Chinese attitudes to marriage and children

The number of people getting married in China fell from approximately 13.5 million couples annually in 2013 to approximately 6.8 million in 2022.

Data indicates that Chinese people are also getting married later, divorce rates are rising, and the number of people choosing to remain single is growing.

Women hold ballons as a gift at the entrance of a nightclub in Beijing during the Chinese Valentine's Day, on August 20, 2015. Chinese Valentine's Day is on the 7th day of the 7th lunar month in the Chinese calendar and also called Chinese Double Seven Festival. AFP PHOTO / FRED DUFOUR
Women hold ballons as a gift at the entrance of a nightclub in Beijing during the Chinese equivalent of Valentine’s Day, on August 20, 2015 [Fred Dufour/AFP]

Agnes Chen, 34, a business owner in Shanghai, told Al Jazeera she was not surprised that obstetric departments are scaling back across China.

“Now is not a good time to have a kid. The economy is not good, and a lot of young people are struggling and have other priorities,” she said. “Even the couples I know that want to have a kid are waiting for better times instead.”

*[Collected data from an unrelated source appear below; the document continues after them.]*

(** * GLMT streaming bridge: frame parser, stream accumulator, transformer

    A shallow embedding of [bin/sse-parser.js], of the [DeltaAccumulator]
    class and of [bin/glmt-transformer.js].

    - JavaScript objects that are mutated in place become explicit state,
      threaded through a state-and-exception monad whose [Throw] outcome
      keeps the state reached when the exception left the method.
    - Strings are sequences of code units (below 256); numbers that count
      things are integers.
    - What the code takes from its platform is a parameter: [JSON.parse]
      for the parser, the SHA-256 digest and the reading of the clock for
      the transformer, the message identifier for the accumulator.
    - The streaming transformer reads payloads of the documented delta
      shape, given here as records; the buffered request transformation
      reads its request as a JSON value, since its failures are those of
      ill-shaped requests.  Writing the debug log and printing to the
      console are left out. *)

From Stdlib Require Import ZArith QArith String Ascii List Bool Lia.
From stdpp Require Import base option list gmap strings.

Set Warnings "-register-all".

(** [array.push(x)] *)
Definition push {A} (l : list A) (x : A) : list A := l ++ [x].

Local Open Scope string_scope.
Local Open Scope Z_scope.

(** ** Exceptions and the state monad *)

(** The exceptions the three classes raise.  The resource-limit errors carry
    the limit that the message text of the source interpolates. *)
Inductive Error : Type :=
| SSEBufferExceeded (maxBufferSize : Z)
| MaxBlocksExceeded (maxBlocks : Z)
| ThinkingBufferExceeded (maxBufferSize : Z)
| TextBufferExceeded (maxBufferSize : Z)
| TypeError (what : string).

Definition is_resource_limit (e : Error) : bool :=
  match e with
  | TypeError _ => false
  | _ => true
  end.

Inductive Res (S A : Type) : Type :=
| Ok (a : A) (s : S)
| Throw (e : Error) (s : S).
Arguments Ok {S A} a s.
Arguments Throw {S A} e s.

Definition M (S A : Type) : Type := S -> Res S A.

Definition ret {S A} (a : A) : M S A := fun s => Ok a s.
Definition bind {S A B} (m : M S A) (k : A -> M S B) : M S B :=
  fun s => match m s with
           | Ok a s' => k a s'
           | Throw e s' => Throw e s'
           end.
Definition throw {S A} (e : Error) : M S A := fun s => Throw e s.
Definition get {S} : M S S := fun s => Ok s s.
Definition gets {S A} (f : S -> A) : M S A := fun s => Ok (f s) s.
Definition modify {S} (f : S -> S) : M S unit := fun s => Ok tt (f s).
Definition when {S} (c : bool) (m : M S unit) : M S unit :=
  if c then m else ret tt.

Declare Scope js_scope.
Delimit Scope js_scope with js.
Notation "'let*' x := c1 'in' c2" := (bind c1 (fun x => c2))
  (at level 10, x name, c1 at level 100, c2 at level 200) : js_scope.
Notation "c1 ;; c2" := (bind c1 (fun _ => c2))
  (at level 100, c2 at level 200, right associativity) : js_scope.
Local Open Scope js_scope.

Definition state_of {S A} (r : Res S A) : S :=
  match r with Ok _ s => s | Throw _ s => s end.

Definition value_of {S A} (r : Res S A) : option A :=
  match r with Ok a _ => Some a | Throw _ _ => None end.

(** ** JavaScript strings *)

Definition dquote : ascii := "034"%char.
Definition newline : ascii := "010"%char.

(** [str.length] as a number. *)
Definition strlen (s : string) : Z := Z.of_nat (String.length s).

(** [str.substring(n)]. *)
Fixpoint substring_from (n : nat) (s : string) : string :=
  match n, s with
  | O, _ => s
  | S n', String _ s' => substring_from n' s'
  | S _, EmptyString => EmptyString
  end.

(** [str.startsWith(p)]. *)
Definition startsWith (p s : string) : bool := String.prefix p s.

(** White space that [trim] and [parseInt] skip, among code units < 256. *)
Definition is_space (c : ascii) : bool :=
  let n := nat_of_ascii c in
  ((9 <=? n)%nat && (n <=? 13)%nat) || (n =? 32)%nat || (n =? 160)%nat.

Fixpoint trimStart (s : string) : string :=
  match s with
  | String c s' => if is_space c then trimStart s' else s
  | EmptyString => EmptyString
  end.

Fixpoint trimEnd (s : string) : string :=
  match s with
  | EmptyString => EmptyString
  | String c s' =>
      match trimEnd s' with
      | EmptyString => if is_space c then EmptyString else String c EmptyString
      | t => String c t
      end
  end.

Definition trim (s : string) : string := trimEnd (trimStart s).

(** [str.split(sep)] for a one-character separator: never empty. *)
Fixpoint split (sep : ascii) (s : string) : list string :=
  match s with
  | EmptyString => [EmptyString]
  | String c s' =>
      if Ascii.eqb c sep then EmptyString :: split sep s'
      else match split sep s' with
           | l :: ls => String c l :: ls
           | [] => [String c EmptyString]
           end
  end.

(** [lines.pop()]: the last element and the array without it. *)
Fixpoint pop {A} (l : list A) : option (list A * A) :=
  match l with
  | [] => None
  | x :: l' =>
      match pop l' with
      | None => Some ([], x)
      | Some (init, last) => Some (x :: init, last)
      end
  end.

Definition is_digit (c : ascii) : bool :=
  let n := nat_of_ascii c in (48 <=? n)%nat && (n <=? 57)%nat.

Fixpoint digits_value (acc : Z) (s : string) : Z :=
  match s with
  | String c s' =>
      if is_digit c
      then digits_value (10 * acc + Z.of_nat (nat_of_ascii c - 48)) s'
      else acc
  | EmptyString => acc
  end.

(** [parseInt(str, 10)]; [None] is NaN.  (Magnitudes beyond 2^53 are kept
    exact here, where the source rounds them.) *)
Definition parseInt (s : string) : option Z :=
  match trimStart s with
  | String "-" (String c _ as ds) =>
      if is_digit c then Some (- digits_value 0 ds) else None
  | String "+" (String c _ as ds) =>
      if is_digit c then Some (digits_value 0 ds) else None
  | String c _ as ds =>
      if is_digit c then Some (digits_value 0 ds) else None
  | EmptyString => None
  end.

(** ** JSON values, as [JSON.parse] returns them *)
Inductive JSON : Type :=
| JNull
| JBool (b : bool)
| JNumber (q : Q)
| JString (s : string)
| JArray (elems : list JSON)
| JObject (fields : list (string * JSON)).

(** * The frame parser ([bin/sse-parser.js]) *)
Module SSEParser.

(** An event as [parse] pushes it.  A [done] event has [data = JNull] and
    neither [id] nor [retry]; [retry] holds what [parseInt] returned. *)
Record Event : Type := mkEvent {
  event : string;
  data : JSON;
  index : Z;
  id : option string;
  retry : option (option Z)
}.

(** The parser object. *)
Record t : Type := mk {
  buffer : string;
  eventCount : Z;
  maxBufferSize : Z
}.

(** [currentEvent], before its [data] is known. *)
Record Current : Type := mkCurrent {
  cur_event : string;
  cur_id : option string;
  cur_retry : option (option Z)
}.

Definition fresh_current : Current := mkCurrent "message" None None.

(** [options.maxBufferSize || 1024 * 1024] *)
Definition new (maxBufferSize_opt : option Z) : t :=
  mk "" 0
     (match maxBufferSize_opt with
      | Some n => if n =? 0 then 1024 * 1024 else n
      | None => 1024 * 1024
      end).

Definition DONE : string := "[DONE]".

Section Parse.

(** [JSON.parse]: [None] when it raises a SyntaxError. *)
Variable JSON_parse : string -> option JSON.

(** One turn of the [for (const line of lines)] loop: the parser's event
    count, the events pushed so far (in order) and [currentEvent]. *)
Definition parse_line (st : Z * list Event * Current) (line : string)
  : Z * list Event * Current :=
  let '(count, events, cur) := st in
  if startsWith "event: " line then
    (count, events,
     mkCurrent (trim (substring_from 7 line)) (cur_id cur) (cur_retry cur))
  else if startsWith "data: " line then
    let data := substring_from 6 line in
    if String.eqb data DONE then
      (count + 1,
       push events (mkEvent "done" JNull (count + 1) None None),
       fresh_current)
    else
      match JSON_parse data with
      | Some v =>
          (count + 1,
           push events (mkEvent (cur_event cur) v (count + 1)
                               (cur_id cur) (cur_retry cur)),
           fresh_current)
      | None => (count, events, cur)
      end
  else if startsWith "id: " line then
    (count, events,
     mkCurrent (cur_event cur) (Some (trim (substring_from 4 line)))
               (cur_retry cur))
  else if startsWith "retry: " line then
    (count, events,
     mkCurrent (cur_event cur) (cur_id cur)
               (Some (parseInt (substring_from 7 line))))
  else st.

Definition parse (chunk : string) : M t (list Event) :=
  fun p =>
    let buf := buffer p +:+ chunk in
    let p1 := mk buf (eventCount p) (maxBufferSize p) in
    if strlen buf >? maxBufferSize p then
      Throw (SSEBufferExceeded (maxBufferSize p)) p1
    else
      let '(lines, rest) :=
        match pop (split newline buf) with
        | Some (lines, last) => (lines, last)
        | None => ([], "")
        end in
      let '(count, events, _) :=
        fold_left parse_line lines (eventCount p, [], fresh_current) in
      Ok events (mk rest count (maxBufferSize p)).

End Parse.

Definition reset (p : t) : t := mk "" 0 (maxBufferSize p).

End SSEParser.

(** * The stream accumulator ([DeltaAccumulator])

    The class as the tail of [bin/glmt-transformer.js] has it, which extends
    the one of [bin/delta-accumulator.js] by the tool-call table and the
    [usageReceived] flag; the methods the two share agree, apart from what
    they print.  [thinkingConfig] and the loop-detection fields, which no
    method below reads, are left out. *)

(** A content block. *)
Module Block.
Record t : Type := mk {
  index : Z;
  type : string;
  content : string;
  started : bool;
  stopped : bool
}.
Definition set_content (c : string) (b : t) : t :=
  mk (index b) (type b) c (started b) (stopped b).
Definition set_stopped (v : bool) (b : t) : t :=
  mk (index b) (type b) (content b) (started b) v.
End Block.

(** An accumulated tool call; [name] and [arguments] are the fields of its
    nested [function] object. *)
Module ToolCall.
Record t : Type := mk {
  index : Z;
  id : string;
  type : string;
  name : string;
  arguments : string
}.
End ToolCall.

(** A tool-call fragment of an upstream delta; an absent [function] object
    is an absent [name] and [arguments]. *)
Module ToolCallDelta.
Record t : Type := mk {
  index : Z;
  id : option string;
  type : option string;
  name : option string;
  arguments : option string
}.
End ToolCallDelta.

(** The [usage] object of an upstream payload. *)
Module Usage.
Record t : Type := mk {
  prompt_tokens : option Z;
  input_tokens : option Z;
  completion_tokens : option Z;
  output_tokens : option Z
}.
End Usage.

(** An optional string property when it is truthy (present and not empty). *)
Definition truthy (s : option string) : option string :=
  match s with
  | Some EmptyString => None
  | _ => s
  end.

(** [a || b || 0] on optional numbers. *)
Definition or_zero (a b : option Z) : Z :=
  match a with
  | Some x => if x =? 0 then default 0 b else x
  | None => default 0 b
  end.

Module DeltaAccumulator.

(** [toolCallsIndex] owns the tool-call objects, keyed by call index;
    [toolCalls] is the array of references to them, each written as the
    key under which the object sits. *)
Record t : Type := mk {
  messageId : string;
  model : option string;
  role : string;
  contentBlocks : list Block.t;
  currentBlockIndex : Z;
  toolCalls : list Z;
  toolCallsIndex : gmap Z ToolCall.t;
  thinkingBuffer : string;
  textBuffer : string;
  maxBlocks : Z;
  maxBufferSize : Z;
  messageStarted : bool;
  finalized : bool;
  usageReceived : bool;
  inputTokens : Z;
  outputTokens : Z;
  finishReason : option string
}.

Definition set_model (v : option string) (a : t) : t :=
  mk (messageId a) v (role a) (contentBlocks a) (currentBlockIndex a)
     (toolCalls a) (toolCallsIndex a) (thinkingBuffer a) (textBuffer a)
     (maxBlocks a) (maxBufferSize a) (messageStarted a) (finalized a)
     (usageReceived a) (inputTokens a) (outputTokens a) (finishReason a).

Definition set_role (v : string) (a : t) : t :=
  mk (messageId a) (model a) v (contentBlocks a) (currentBlockIndex a)
     (toolCalls a) (toolCallsIndex a) (thinkingBuffer a) (textBuffer a)
     (maxBlocks a) (maxBufferSize a) (messageStarted a) (finalized a)
     (usageReceived a) (inputTokens a) (outputTokens a) (finishReason a).

Definition set_contentBlocks (v : list Block.t) (a : t) : t :=
  mk (messageId a) (model a) (role a) v (currentBlockIndex a) (toolCalls a)
     (toolCallsIndex a) (thinkingBuffer a) (textBuffer a) (maxBlocks a)
     (maxBufferSize a) (messageStarted a) (finalized a) (usageReceived a)
     (inputTokens a) (outputTokens a) (finishReason a).

Definition set_currentBlockIndex (v : Z) (a : t) : t :=
  mk (messageId a) (model a) (role a) (contentBlocks a) v (toolCalls a)
     (toolCallsIndex a) (thinkingBuffer a) (textBuffer a) (maxBlocks a)
     (maxBufferSize a) (messageStarted a) (finalized a) (usageReceived a)
     (inputTokens a) (outputTokens a) (finishReason a).

Definition set_toolCalls (v : list Z) (a : t) : t :=
  mk (messageId a) (model a) (role a) (contentBlocks a)
     (currentBlockIndex a) v (toolCallsIndex a) (thinkingBuffer a)
     (textBuffer a) (maxBlocks a) (maxBufferSize a) (messageStarted a)
     (finalized a) (usageReceived a) (inputTokens a) (outputTokens a)
     (finishReason a).

Definition set_toolCallsIndex (v : gmap Z ToolCall.t) (a : t) : t :=
  mk (messageId a) (model a) (role a) (contentBlocks a)
     (currentBlockIndex a) (toolCalls a) v (thinkingBuffer a) (textBuffer a)
     (maxBlocks a) (maxBufferSize a) (messageStarted a) (finalized a)
     (usageReceived a) (inputTokens a) (outputTokens a) (finishReason a).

Lisa Ming, 28, a nurse anaesthetist in Shenzhen, said she had often discussed starting a family with her husband after they married last year.

“But we don’t have a lot of money right now so we have decided to wait and see what happens, and what we want in the future,” she told Al Jazeera.

“We would have to work a lot more to provide for a baby, and we don’t want more stress and pressure right now. Life is not just about starting a family, quality of life is also important,” she said.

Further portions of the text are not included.